Pope who 'banned' contraception moves one step closer to sainthood

The Pope was described as “a brave Christian” and “tireless apostle” by Pope Francis.

POPE PAUL VI, who banned contraception but presided over Vatican reforms in the 1960s, moved one step away from sainthood on Sunday as Pope Francis beatified him.

The beatification mass took place in a sun-drenched St Peter’s Square, with a red tapestry bearing an image of Paul VI smiling with open arms unfurled from the basilica.

“To this great pope, this brave Christian, this tireless apostle, we can say only one word today before God, as simple as it is sincere and important: thanks!” Francis said, drawing cheers and applause from tens of thousands of gathered pilgrims.

Thank you, dear and beloved pope Paul VI! Thank you for your humble and prophetic witness.

Francis’s predecessor, the arch-conservative Benedict XVI, was on hand for the event, timed to coincide with the end of a two-week meeting of the world’s bishops known as a synod, for it was Paul VI who started the Vatican tradition.

The just-ended synod was not as collegial as the late pope intended, however, failing to reach consensus on creating a more welcome stance towards gays and allowing divorced and remarried Catholics to receive communion.

Giovanni Battista Montini, a softly spoken cardinal from northern Italy, was elected pope in 1963 and held Saint Peter’s chair for 15 tumultuous years, which saw many believers and priests leave the Church as populist rebellions swept across the West.

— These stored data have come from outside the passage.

Section MemBitmap.
Context (BYTESPERCHUNK : Z).

Definition new_MemBitmap (memAddr heapSize : Z) (bitmap : list Z) : MemBitmap :=
  mkMemBitmap memAddr (u64 (memAddr + heapSize)) (mkBitmap bitmap (heapSize / BYTESPERCHUNK)).

Definition MemSizeInBytes (m : MemBitmap) : Z := Size (bits_ m) * BYTESPERCHUNK.

Definition ReInitializeMemoryRange (m : MemBitmap) (memAddr : Z) : MemBitmap :=
  mkMemBitmap memAddr (u64 (memAddr + MemSizeInBytes m)) (ClearAllBits (bits_ m)).

(** The words of a bitmap for [heapSize] bytes. *)
Definition GetBitMapSizeInByte (heapSize : Z) : Z :=
  Z.shiftr (AlignUp (heapSize / BYTESPERCHUNK) BITSPERWORD) LOG_BITSPERWORD * 8.

Definition AddrToBitOffset (m : MemBitmap) (addr : Z) : Z := u64 (addr - beginAddr_ m) / BYTESPERCHUNK.
Definition EndAddrToBitOffset (m : MemBitmap) (addr : Z) : Z := u64 (AlignUp addr BYTESPERCHUNK - beginAddr_ m) / BYTESPERCHUNK.
Definition BitOffsetToAddr (m : MemBitmap) (bitOffset : Z) : Z := u64 (beginAddr_ m + bitOffset * BYTESPERCHUNK).

Definition IsAddrInRange (m : MemBitmap) (addr : Z) : bool := (beginAddr_ m <=? addr) && (addr <? endAddr_ m).
Definition IsAddrValid (m : MemBitmap) (addr : Z) : bool :=
  IsAddrInRange m addr && (u64 (addr - beginAddr_ m) mod BYTESPERCHUNK == 0).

His papacy was marked by a growing secularisation and liberation of morals, and while the polarisation of Cold War politics did little to ease his rule he was also hampered by a reputation for being weak and overly cautious.

But Paul VI is credited with being one of Pope Francis’s models, a humble man in many ways to whom the Argentine pope frequently refers in his speeches.

The intellectual Paul VI continued the Second Vatican Council launched by his predecessor Pope John XXIII in 1962, winding it up in 1965 and implementing its numerous reforms, including efforts to dialogue with other religions and a greater role for lay people.

Affirming the ban on contraception

He is most famous, however, for reaffirming the Church’s ban on artificial contraception — despite the fact that his own birth control commission, set up to advise the Vatican, voted overwhelming to lift the prohibition.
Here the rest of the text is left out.